C’è un grande pupazzo blu, con la voce di Neri Marcorè, che accompagna lungo tutto il film la protagonista di questa storia, che è in primis la storia di un senso di colpa mai sopito.

Valentina (Martina Gatti per la prima volta sul grande schermo dopo la serie tv Skam) sente di essere un disastro e che “qualsiasi cosa tocchi la rovini”. Per lei “la vita fa schifo” da quando un giorno suo fratello è morto tuffandosi da una scogliera dopo aver fatto una sfida con lei.

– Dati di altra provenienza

(** ** Names and paths *)

Section Paths.
Context `{EVPLaws} `{LibUuid}.
Implicit Types h : Host.

(** The name of a block in the store, from its digest and its length. *)
Definition block_name (digest : list Z) (len : Z) : string := hex_text digest +:+ "." +:+ print_dec len.

(** Its first four characters. *)
Definition initials (name : string) : list ascii :=
  [default zero (String.get 0 name); default zero (String.get 1 name);
   default zero (String.get 2 name); default zero (String.get 3 name)].
Definition block_dir (base name : string) : string := subdir base (initials name).
Definition block_file (base name : string) : string := block_dir base name +:+ "/" +:+ name.

Lemma generateFilename_run b id hash o : b_pId b = Some id -> bi_pHash id = Some hash -> complete hash ->
  Transfer_generateFilename b o = (alloc ;; alloc ;; mret (block_name (digest hash) (bi_iLength id))) o.
Proof.
  intros Hb Hh Hc. unfold Transfer_generateFilename. rewrite Hb, deref_bind, Hh. unfold mbind at 1, M_bind at 1.
  rewrite ToText_complete by done. unfold mbind, M_bind, alloc. destruct (alloc_next o) as [[] o1]; [|done]. cbn.
  by destruct (alloc_next o1) as [[] o2].
Qed.

Lemma generateFilename_ok b id hash : b_pId b = Some id -> bi_pHash id = Some hash -> complete hash ->
  Transfer_generateFilename b [] = Some (Some (block_name (digest hash) (bi_iLength id)), []).
Proof. intros Hb Hh Hc. by rewrite (generateFilename_run b id hash). Qed.

Lemma nul_free_app a b : nul_free (a +:+ b) = nul_free a && nul_free b.
Proof. apply str_forall_app. Qed.

Lemma c_string_nul_free s : nul_free s = true -> c_string s = s.
Proof.
  unfold nul_free. induction s as [|c s IH]; simpl; [done|]. intros [Hc Hs]%andb_true_iff.
  destruct (code c == 0); [done|]. by rewrite IH.
Qed.

Lemma get_chars s : (4 <= String.length s)%nat -> exists c0 c1 c2 c3 t,
  s = String c0 (String c1 (String c2 (String c3 t))) /\ initials s = [c0; c1; c2; c3] /\
  char_at s 0 = Some c0 /\ char_at s 1 = Some c1 /\ char_at s 2 = Some c2 /\ char_at s 3 = Some c3.
Proof.
  destruct s as [|c0 [|c1 [|c2 [|c3 t]]]]; simpl; try lia. intros _. by exists c0, c1, c2, c3, t.
Qed.

(** The name has at least four characters and no terminator among them. *)
Lemma block_name_ok hash len : complete hash -> 0 <= len ->
  nul_free (block_name (digest hash) len) = true /\ (4 <= String.length (block_name (digest hash) len))%nat.
Proof.
  intros Hc Hl. destruct (read_digest hash Hc) as (d & _ & _ & _ & Hd & Hb). destruct (hex_text_spec _ Hb) as (Ht & Hx & _).
  unfold block_name. rewrite !nul_free_app, (nul_free_xdigits _ Hx), print_dec_nul_free by done. split; [done|].
  assert (16 <= h_iSize hash).
  { rewrite (complete_size _ Hc). pose proof (complete_type _ Hc) as Hn. revert Hn. unfold Hash_Get_ExpectedDigestLength.
    repeat case_match; lia. }
  assert (strlen (hex_text (digest hash) +:+ "." +:+ print_dec len) = 2 * h_iSize hash + strlen ("." +:+ print_dec len))
    by (rewrite strlen_app; lia). unfold strlen in *. lia.
Qed.

Lemma subdir_nul_free base cs : nul_free base = true -> Forall (fun c => code c <> 0) cs -> nul_free (subdir base cs) = true.
Proof.
  unfold subdir. intros Hb Hc. revert base Hb. induction Hc as [|c cs Hn _ IH]; intros base Hb; [done|]. simpl. apply IH.
  rewrite !nul_free_app, Hb. simpl. unfold nul_free. simpl. by destruct (Z.eqb_spec (code c) 0).
Qed.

Da allora tutto è andato per il verso sbagliato: sua madre (Caterina Guzzanti) l’ha abbandonata, lei ha iniziato a farsi di PCP, un oppiaceo derivato dalla morfina, e suo padre (Gian Marco Tognazzi) è deciso a mandarla in un rehab in Austria.

E poi, come se non bastasse, c’è questo enorme pupazzo che non la molla mai ricordandole costantemente che suo fratello è morto per colpa sua. La sua vita cambierà quando entrerà in scena il timido Antonio (Alessandro Sperduti), che riuscirà in qualche modo a modificare la sua visione pessimistica del mondo e della vita.

L’opera prima di Matteo Gentiloni Mollami è in sostanza una commedia che affronta argomenti tristi in chiave un po’ cinica e cattivella.

Per farlo il regista sceglie un linguaggio più libero e ammicca continuamente allo spettatore: personaggi che parlano con lo sguardo in camera e cartelli con scritte che commentano le scene (tipo “Per un pelo..” o “Lo sta intortando” con relative freccette). Senza dubbio originale, ma queste trovate e allo stesso modo il pupazzo stile Ted non bastano a rendere questo film degno di nota.